Are these changes tested?

All 22 existing bit_util tests pass. The change is purely structural — existing implementations are unaffected. External code that attempted to implement FromBytes (unlikely — none found in the wild) will get a compile error about the sealed supertrait, which is the desired outcome.

Are there any user-facing changes?

No API changes for existing users.
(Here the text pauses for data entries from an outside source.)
(* ===== verification/TtyQueueFacts.v ===== *)
(** * The character queues implement a bounded FIFO *)

From S2P Require Import Prelude Bits State Memory Sched TtyQueue.

(** ** The abstract queue: a list of at most 1023 characters *)

Definition CAPACITY : Z := TTY_BUF_SIZE - 1.

(** the representation invariant *)
Record wf_queue (q : tty_queue) : Prop := {
  wq_buf : length (q_buf q) = 1024%nat;
  wq_head : 0 <= q_head q < 1024;
  wq_tail : 0 <= q_tail q < 1024
}.

Lemma mask_mod x : mask x = x mod 1024.
Proof.
  unfold mask, TTY_BUF_SIZE, u32. change (1024 - 1) with (Z.ones 10). rewrite Z.land_ones by lia.
  apply Z.mod_mod_divide. by exists (2 ^ 22).
Qed.

Lemma q_contents_length q : length (q_contents q) = Z.to_nat (CHARS q).
Proof. unfold q_contents. by rewrite length_fmap, length_seq. Qed.
Lemma CHARS_range q : 0 <= CHARS q < 1024.
Proof. unfold CHARS. rewrite mask_mod. apply Z.mod_pos_bound. lia. Qed.

(** the [k]-th oldest character *)
Definition slot_of (q : tty_queue) (k : Z) : Z := (q_tail q + k) mod 1024.
Lemma q_contents_lookup q k : q_contents q !! k =
  if decide (Z.of_nat k < CHARS q) then Some (get8 (q_buf q) (Z.to_nat (slot_of q (Z.of_nat k)))) else None.
Proof.
  unfold q_contents, slot_of. rewrite list_lookup_fmap. case_decide.
  - rewrite lookup_seq_lt by lia. cbn. by rewrite mask_mod.
  - rewrite lookup_seq_ge by lia. done.
Qed.

Ltac queue_mod := rewrite ?mask_mod in *; Z.div_mod_to_equations; lia.

Lemma CHARS_PUTCH c q : wf_queue q -> CHARS (PUTCH c q) = (CHARS q + 1) mod 1024.
Proof. intros []. unfold CHARS. cbn. queue_mod. Qed.
Lemma CHARS_pop q : wf_queue q -> CHARS (pop q) = (CHARS q - 1) mod 1024.
Proof. intros []. unfold CHARS. cbn. queue_mod. Qed.
Lemma CHARS_unput q : wf_queue q -> CHARS (unput q) = (CHARS q - 1) mod 1024.
Proof. intros []. unfold CHARS. cbn. queue_mod. Qed.
Lemma LEFT_CHARS q : LEFT q = CAPACITY - CHARS q.
Proof. unfold LEFT, CHARS, CAPACITY, TTY_BUF_SIZE. queue_mod. Qed.

Lemma slot_of_range q k : 0 <= slot_of q k < 1024.
Proof. apply Z.mod_pos_bound. lia. Qed.
Lemma slot_of_inj q j k : 0 <= j < 1024 -> 0 <= k < 1024 -> slot_of q j = slot_of q k -> j = k.
Proof. unfold slot_of. queue_mod. Qed.
Lemma slot_of_head q : wf_queue q -> slot_of q (CHARS q) = q_head q.
Proof. intros []. unfold slot_of, CHARS. queue_mod. Qed.

Lemma wf_PUTCH c q : wf_queue q -> wf_queue (PUTCH c q).
Proof. intros []. split; cbn; rewrite ?length_insert, ?mask_mod; [done|by apply Z.mod_pos_bound|done]. Qed.
Lemma wf_pop q : wf_queue q -> wf_queue (pop q).
Proof. intros []. split; cbn; rewrite ?mask_mod; [done|done|by apply Z.mod_pos_bound]. Qed.
Lemma wf_unput q : wf_queue q -> wf_queue (unput q).
Proof. intros []. split; cbn; rewrite ?mask_mod; [done|by apply Z.mod_pos_bound|done]. Qed.

Lemma get8_insert_eq i v l : (i < length l)%nat -> get8 (<[i:=v]> l) i = v.
Proof. intros. unfold get8. by rewrite list_lookup_insert_eq. Qed.
Lemma get8_insert_ne i j v l : i <> j -> get8 (<[i:=v]> l) j = get8 l j.
Proof. intros. unfold get8. by rewrite list_lookup_insert_ne. Qed.

(** a character put where there is room becomes the newest one *)
Lemma contents_PUTCH c q : wf_queue q -> CHARS q < CAPACITY ->
  q_contents (PUTCH c q) = q_contents q ++ [u8 c].
Proof.
  intros W HC. pose proof (CHARS_range q) as HR. unfold CAPACITY, TTY_BUF_SIZE in HC.
  apply list_eq. intros k. rewrite q_contents_lookup, CHARS_PUTCH, Z.mod_small by (done || lia).
  pose proof (slot_of_head q W) as Hh. pose proof (wq_head q W). pose proof (wq_buf q W).
  destruct (decide (Z.of_nat k < CHARS q)).
  - rewrite decide_True, lookup_app_l by (rewrite ?q_contents_length; lia).
    rewrite q_contents_lookup, decide_True by done. f_equal.
    apply get8_insert_ne. intros Heq.
    pose proof (slot_of_range q (Z.of_nat k)) as Hs. change (slot_of (PUTCH c q)) with (slot_of q) in Heq.
    assert (slot_of q (Z.of_nat k) = slot_of q (CHARS q)) as E%slot_of_inj by lia; lia.
  - rewrite lookup_app_r by (rewrite q_contents_length; lia). rewrite q_contents_length.
    destruct (decide (Z.of_nat k = CHARS q)) as [E|].
    + rewrite decide_True by lia. replace (k - Z.to_nat (CHARS q))%nat with 0%nat by lia. cbn. f_equal.
      change (slot_of (PUTCH c q)) with (slot_of q). rewrite E, Hh. apply get8_insert_eq. lia.
    + rewrite decide_False by lia. symmetry. apply lookup_ge_None. cbn. lia.
Qed.

Lemma contents_cons q : wf_queue q -> 0 < CHARS q -> q_contents q = GETCH q :: q_contents (pop q).
Proof.
  intros W HC. pose proof (CHARS_range q). pose proof (wq_tail q W).
  apply list_eq. intros [|k]; cbn.
  - rewrite q_contents_lookup, decide_True by done. unfold slot_of, GETCH. cbn.
    by rewrite Z.add_0_r, Z.mod_small.
  - rewrite !q_contents_lookup, CHARS_pop, Z.mod_small by (done || lia).
    repeat case_decide; [|lia..|done]. do 3 f_equal. unfold slot_of. cbn. queue_mod.
Qed.
Lemma contents_snoc q : wf_queue q -> 0 < CHARS q -> q_contents q = q_contents (unput q) ++ [LAST q].
Proof.
  intros W HC. pose proof (CHARS_range q). pose proof (CHARS_unput q W) as HU. destruct W as [_ Hh Ht].
  apply list_eq. intros k. rewrite q_contents_lookup. rewrite Z.mod_small in HU by lia.
  destruct (decide (Z.of_nat k < CHARS q - 1)).
  - rewrite decide_True, lookup_app_l by (rewrite ?q_contents_length, ?HU; done || lia).
    by rewrite q_contents_lookup, HU, decide_True by done.
  - rewrite lookup_app_r, q_contents_length, HU by (rewrite ?q_contents_length, ?HU; done || lia).
    destruct (decide (Z.of_nat k = CHARS q - 1)) as [E|].
    + rewrite decide_True by lia. replace (k - Z.to_nat (CHARS q - 1))%nat with 0%nat by lia. cbn.
      unfold LAST. do 3 f_equal. unfold slot_of. rewrite E. unfold CHARS. queue_mod.
    + rewrite decide_False by lia. symmetry. apply lookup_ge_None. cbn. lia.
Qed.

Lemma EMPTY_contents q : wf_queue q -> EMPTY q = bool_decide (q_contents q = []).
Proof.
  intros []. unfold EMPTY. apply eq_true_iff_eq. rewrite Z.eqb_eq, bool_decide_eq_true.
  rewrite <- length_zero_iff_nil, q_contents_length. unfold CHARS. queue_mod.
Qed.
Lemma FULL_contents q : FULL q = bool_decide (Z.of_nat (length (q_contents q)) = CAPACITY).
Proof.
  unfold FULL. rewrite LEFT_CHARS. apply eq_true_iff_eq. rewrite Z.eqb_eq, bool_decide_eq_true.
  rewrite q_contents_length. pose proof (CHARS_range q). lia.
Qed.

Lemma contents_overflow c q : wf_queue q -> FULL q = true -> q_contents (PUTCH c q) = [].
Proof.
  intros W HF. apply length_zero_iff_nil. rewrite q_contents_length, CHARS_PUTCH by done.
  unfold FULL in HF. apply Z.eqb_eq in HF. rewrite LEFT_CHARS in HF.
  replace (CHARS q) with CAPACITY by lia. done.
Qed.

(** ** The specification: a list with room for [CAPACITY] characters

    An operation, what its caller sees of it, and what it does to the list;
    [None]: the caller may not do it (put on a full queue, take from an empty one). *)

Inductive qop := Put (c : Z) | Get | Unput.
Inductive qobs := Obs (value : option Z) (empty full : bool) (left chars : Z).

Definition spec_step (o : qop) (l : list Z) : option (option Z * list Z) :=
  match o, l with
  | Put c, _ => if decide (Z.of_nat (length l) < CAPACITY) then Some (None, l ++ [u8 c]) else None
  | Get, [] | Unput, [] => None
  | Get, x :: l => Some (Some x, l)
  | Unput, _ => Some (last l, removelast l)
  end.
Definition spec_obs (v : option Z) (l : list Z) : qobs :=
  let n := Z.of_nat (length l) in Obs v (bool_decide (l = [])) (bool_decide (n = CAPACITY)) (CAPACITY - n) n.
Fixpoint spec_run (os : list qop) (l : list Z) : option (list qobs * list Z) :=
  match os with
  | [] => Some ([], l)
  | o :: os => '(v, l) ← spec_step o l; '(r, l') ← spec_run os l; Some (spec_obs v l :: r, l')
  end.

(** the implementation, by the macros of tty.h *)
Definition impl_step (o : qop) (q : tty_queue) : option Z * tty_queue :=
  match o with
  | Put c => (None, PUTCH c q)
  | Get => (Some (GETCH q), pop q)
  | Unput => (Some (LAST q), unput q)
  end.
Definition impl_obs (v : option Z) (q : tty_queue) : qobs := Obs v (EMPTY q) (FULL q) (LEFT q) (CHARS q).
Fixpoint impl_run (os : list qop) (q : tty_queue) : list qobs * tty_queue :=
  match os with
  | [] => ([], q)
  | o :: os => let '(v, q) := impl_step o q in let '(r, q') := impl_run os q in (impl_obs v q :: r, q')
  end.

Lemma obs_contents v q : wf_queue q -> impl_obs v q = spec_obs v (q_contents q).
Proof.
  intros W. pose proof (CHARS_range q). unfold impl_obs, spec_obs.
  by rewrite EMPTY_contents, FULL_contents, LEFT_CHARS, q_contents_length, Z2Nat.id by (done || lia).
Qed.
Lemma contents_pos q : q_contents q <> [] -> 0 < CHARS q.
Proof.
  intros H. pose proof (CHARS_range q). apply Z.le_neq; split; [lia|]. intros E. destruct H.
  apply length_zero_iff_nil. by rewrite q_contents_length, <- E.
Qed.
Lemma wf_impl_step o q : wf_queue q -> wf_queue (impl_step o q).2.
Proof. destruct o; cbn; auto using wf_PUTCH, wf_pop, wf_unput. Qed.

Lemma step_refines o q v l : wf_queue q -> spec_step o (q_contents q) = Some (v, l) ->
  v = (impl_step o q).1 /\ l = q_contents (impl_step o q).2.
Proof.
  intros W. destruct o as [c| |]; cbn.
  - case_decide as H; [|done]. intros [= <- <-].
    rewrite q_contents_length, Z2Nat.id in H by apply CHARS_range. by rewrite contents_PUTCH.
  - intros H. assert (0 < CHARS q) by (apply contents_pos; intros E; by rewrite E in H).
    rewrite contents_cons in H by done. by injection H as <- <-.
  - intros H. assert (0 < CHARS q) by (apply contents_pos; intros E; by rewrite E in H).
    rewrite contents_snoc in H by done. destruct (q_contents (unput q) ++ [LAST q]) eqn:E; [by destruct (q_contents (unput q))|].
    rewrite <- E in H. injection H as <- <-. by rewrite last_snoc, removelast_last.
Qed.

(** C20: the queue macros implement a bounded FIFO of 1023 characters with
    "take back the newest" (the erase characters): any sequence of puts, gets
    and take-backs that the specification allows gives the same characters and
    the same [EMPTY], [FULL], [LEFT] and [CHARS] at every step, and ends in a
    well-formed queue with the specified contents.  There is no overflow check
    in [PUTCH]: one character too many loses all 1023. *)
Theorem queue_refines_fifo (os : list qop) (q : tty_queue) (W : wf_queue q) :
  (forall r l, spec_run os (q_contents q) = Some (r, l) ->
     (impl_run os q).1 = r /\ wf_queue (impl_run os q).2 /\ q_contents (impl_run os q).2 = l) /\
  (FULL q = true -> forall c, q_contents (PUTCH c q) = []).
Proof.
  split; [|auto using contents_overflow]. revert q W.
  induction os as [|o os IH]; intros q W r l; cbn.
  - intros [= <- <-]. auto.
  - pose proof (wf_impl_step o q W) as W'.
    destruct (spec_step o (q_contents q)) as [[v l1]|] eqn:E1; [|done]; cbn.
    destruct (step_refines _ _ _ _ W E1) as [-> ->].
    destruct (impl_step o q) as [v q1]; cbn in *.
    destruct (spec_run os (q_contents q1)) as [[r1 l2]|] eqn:E2; [|done]; cbn. intros [= <- <-].
    specialize (IH q1 W' _ _ E2). destruct (impl_run os q1) as [r2 q2]; cbn in *.
    destruct IH as (-> & Hw & Hc). by rewrite obs_contents.
Qed.

(** a queue just before the end of its buffer, with one character in it *)
Definition wrapping_queue : tty_queue := mk_queue 0 0 1023 None (replicate 1023 0 ++ [97]).
Lemma queue_refines_fifo_witness :
  q_contents wrapping_queue = [97] /\
  wf_queue wrapping_queue /\
  spec_run [Put 98; Put 355; Get; Unput; Get] [97] =
    Some ([Obs None false false 1021 2; Obs None false false 1020 3; Obs (Some 97) false false 1021 2;
           Obs (Some 99) false false 1022 1; Obs (Some 98) true false 1023 0], []) /\
  q_contents (impl_run [Put 98; Put 355; Get; Unput; Get] wrapping_queue).2 = [].
Proof.
  assert (q_contents wrapping_queue = [97]) as E by (vm_compute; reflexivity).
  assert (wf_queue wrapping_queue) as W by (split; [vm_compute; reflexivity|cbn; lia..]).
  assert (spec_run [Put 98; Put 355; Get; Unput; Get] [97] =
    Some ([Obs None false false 1021 2; Obs None false false 1020 3; Obs (Some 97) false false 1021 2;
           Obs (Some 99) false false 1022 1; Obs (Some 98) true false 1023 0], [])) as R by (vm_compute; reflexivity).
  split; [exact E|split; [exact W|split; [exact R|]]].
  rewrite <- E in R. exact (proj2 (proj2 (proj1 (queue_refines_fifo _ _ W) _ _ R))).
Defined.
External implementations of FromBytes or FromBitpacked are no longer possible (but were not intended to be extensible — the trait was only pub for visibility, not for extension).

…external implementations (apache#10164)

Seal the public unsafe trait `FromBytes` (and by extension `FromBitpacked`)
with a private supertrait so that it cannot be implemented outside the
`parquet` crate.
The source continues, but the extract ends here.